Já antes aqui nos pronunciámos sobre O Toucador, «Periódico sem política dedicado às Senhoras portuguezas», onde Almeida Garrett teceu diversas críticas sobre arte e moda, onde colhemos por exemplo esta nótula sobre o teatro de Shakespeare:
Deixemos o teatro inglês, e os seus pregoeiros; contentemo-nos de admirar o imortal Shakespeare; mas não o louvemos, respeitemos o seu grande génio, mas não somos obrigados a amá-lo. Espantou-nos muitas vezes, mas nenhuma nos encantou.
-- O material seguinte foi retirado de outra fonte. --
(* ===== verification/Sorting.v ===== *)
(** * Sorted collections

    [sort.Slice] and [sort.Strings] with keys that are strings, and keys that are joined from
    parts; the shape in which the clients and the build tools compare and print collections. *)

From stdpp Require Import sorting strings.
From Stdlib Require Import Ascii.
From S2P Require Import Prelude GoStrings.
Local Open Scope string_scope.
Local Open Scope list_scope.

(** ** Filters *)

Lemma list_filter_all {A} (P : A -> Prop) `{forall x, Decision (P x)} l : Forall P l -> filter P l = l.
Proof. induction 1 as [|x l Hx _ IH]; [done|]. by rewrite filter_cons_True, IH. Qed.

Lemma list_filter_none {A} (P : A -> Prop) `{forall x, Decision (P x)} l : Forall (fun x => ~ P x) l -> filter P l = [].
Proof. induction 1 as [|x l Hx _ IH]; [done|]. by rewrite filter_cons_False. Qed.

(** ** Sorting *)

Section SortBy.
Context {A : Type} (key : A -> string).

(** The order of [sort.Slice(s, func(i, j) bool { return key(s[i]) < key(s[j]) })]. *)
Definition key_le (x y : A) : Prop := String.le (key x) (key y).

#[export] Instance key_le_dec : RelDecision key_le.
Proof. intros x y. unfold key_le. apply _. Defined.
#[export] Instance key_le_trans : Transitive key_le.
Proof. intros x y z. unfold key_le. apply transitivity. Qed.
#[export] Instance key_le_total : Total key_le.
Proof. intros x y. unfold key_le. apply total, _. Qed.

Definition sort_by (l : list A) : list A := merge_sort key_le l.

Lemma sort_by_perm l : sort_by l ≡ₚ l.
Proof. apply merge_sort_Permutation. Qed.

(** [sort.Slice] leaves the order of equal keys open.  Where the key tells the elements apart
    there is one sorted arrangement only, whatever the algorithm. *)
Lemma sort_by_unique l k :
  (forall x y, x ∈ l -> y ∈ l -> key x = key y -> x = y) -> k ≡ₚ l -> Sorted key_le k -> k = sort_by l.
Proof.
  intros Hinj Hk Hs. apply (Sorted_unique_strong key_le); [|done|apply Sorted_merge_sort; apply _|].
  - intros x y Hx Hy Hxy Hyx. apply Hinj; [by rewrite <- Hk|by rewrite <- (sort_by_perm l)|].
    by apply (anti_symm String.le).
  - by rewrite Hk, sort_by_perm.
Qed.

(** Two sorted lists are equal exactly when the lists are permutations of each other. *)
Lemma sort_by_eq l k :
  (forall x y, x ∈ l -> y ∈ l -> key x = key y -> x = y) -> sort_by l = sort_by k <-> l ≡ₚ k.
Proof.
  intros Hinj. split; intros H.
  - by rewrite <- (sort_by_perm l), H, sort_by_perm.
  - symmetry. apply sort_by_unique; [done| |apply Sorted_merge_sort; apply _]. by rewrite sort_by_perm, H.
Qed.
End SortBy.

(** *** Joined keys *)

(** The separator of a joined key. *)
Definition NUL : ascii := "000"%char.

Fixpoint no_char (c : ascii) (s : string) : bool :=
  match s with EmptyString => true | String d s' => negb (Ascii.eqb d c) && no_char c s' end.

Lemma Split_app_sep sep s t : no_char sep s = true -> Split (s +++ String sep t) sep = s :: Split t sep.
Proof.
  induction s as [|d s IH]; cbn [no_char]; intros Hs.
  - change (Split (String sep t) sep = "" :: Split t sep). cbn [Split]. by rewrite Ascii.eqb_refl.
  - apply andb_true_iff in Hs as [Hd Hs]. apply negb_true_iff in Hd. rewrite string_app_cons. cbn [Split].
    by rewrite Hd, (IH Hs).
Qed.

Lemma Split_no_char sep s : no_char sep s = true -> Split s sep = [s].
Proof.
  induction s as [|d s IH]; cbn [no_char]; intros Hs; [done|].
  apply andb_true_iff in Hs as [Hd Hs]. apply negb_true_iff in Hd. cbn [Split]. by rewrite Hd, (IH Hs).
Qed.

(** [Split] undoes [Join] when no part contains the separator. *)
Lemma Split_Join sep l :
  l <> [] -> Forall (fun s => no_char sep s = true) l -> Split (Join l (String sep EmptyString)) sep = l.
Proof.
  intros Hl Hf. induction Hf as [|s l Hs Hf IH]; [done|]. destruct l as [|t l]; [by apply Split_no_char|].
  change (Join (s :: t :: l) (String sep "")) with (s +++ String sep (Join (t :: l) (String sep ""))).
  rewrite Split_app_sep by done. by rewrite IH.
Qed.

Lemma Join_inj sep l k :
  l <> [] -> k <> [] -> Forall (fun s => no_char sep s = true) l -> Forall (fun s => no_char sep s = true) k ->
  Join l (String sep EmptyString) = Join k (String sep EmptyString) -> l = k.
Proof. intros Hl Hk Fl Fk H. by rewrite <- (Split_Join sep l), H, Split_Join. Qed.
A falta de respeito, e de delicadeza, com que tratou o belo sexo, a rusticidade das expressões, com que o ele usou, o desacreditam aos olhos do leitor sensível, e possuído de seus deveres, que não pode reconhecer mérito em quem se esqueceu deles para que a porção mais bela da espécie, a cuja glória só queremos, e devemos trabalhar.
Ver agora sem vergonha
Ver o tal Inglês malcriado
Jogar chalaça de arrieiro
Sobre o trágico tablado!
Ouvir o ladrão dum preto
A bela infeliz amante
Dizer finezas d’ Alfama
Em linguagem de estudante!
Ver o herói, ardendo em zelos
Mais negros que a sua cara,
Afogar c’ um travesseiro
À inocente, a quem roubara!
Se isto em Inglês é beleza
De expressão, e de energia;
Entre nós, os portugueses
É nojenta porcaria.
Não pense algum rígido censor que nós julgamos de leve tão acreditado poeta: esta é uma das suas mais afamadas tragédias, o Otelo. (…)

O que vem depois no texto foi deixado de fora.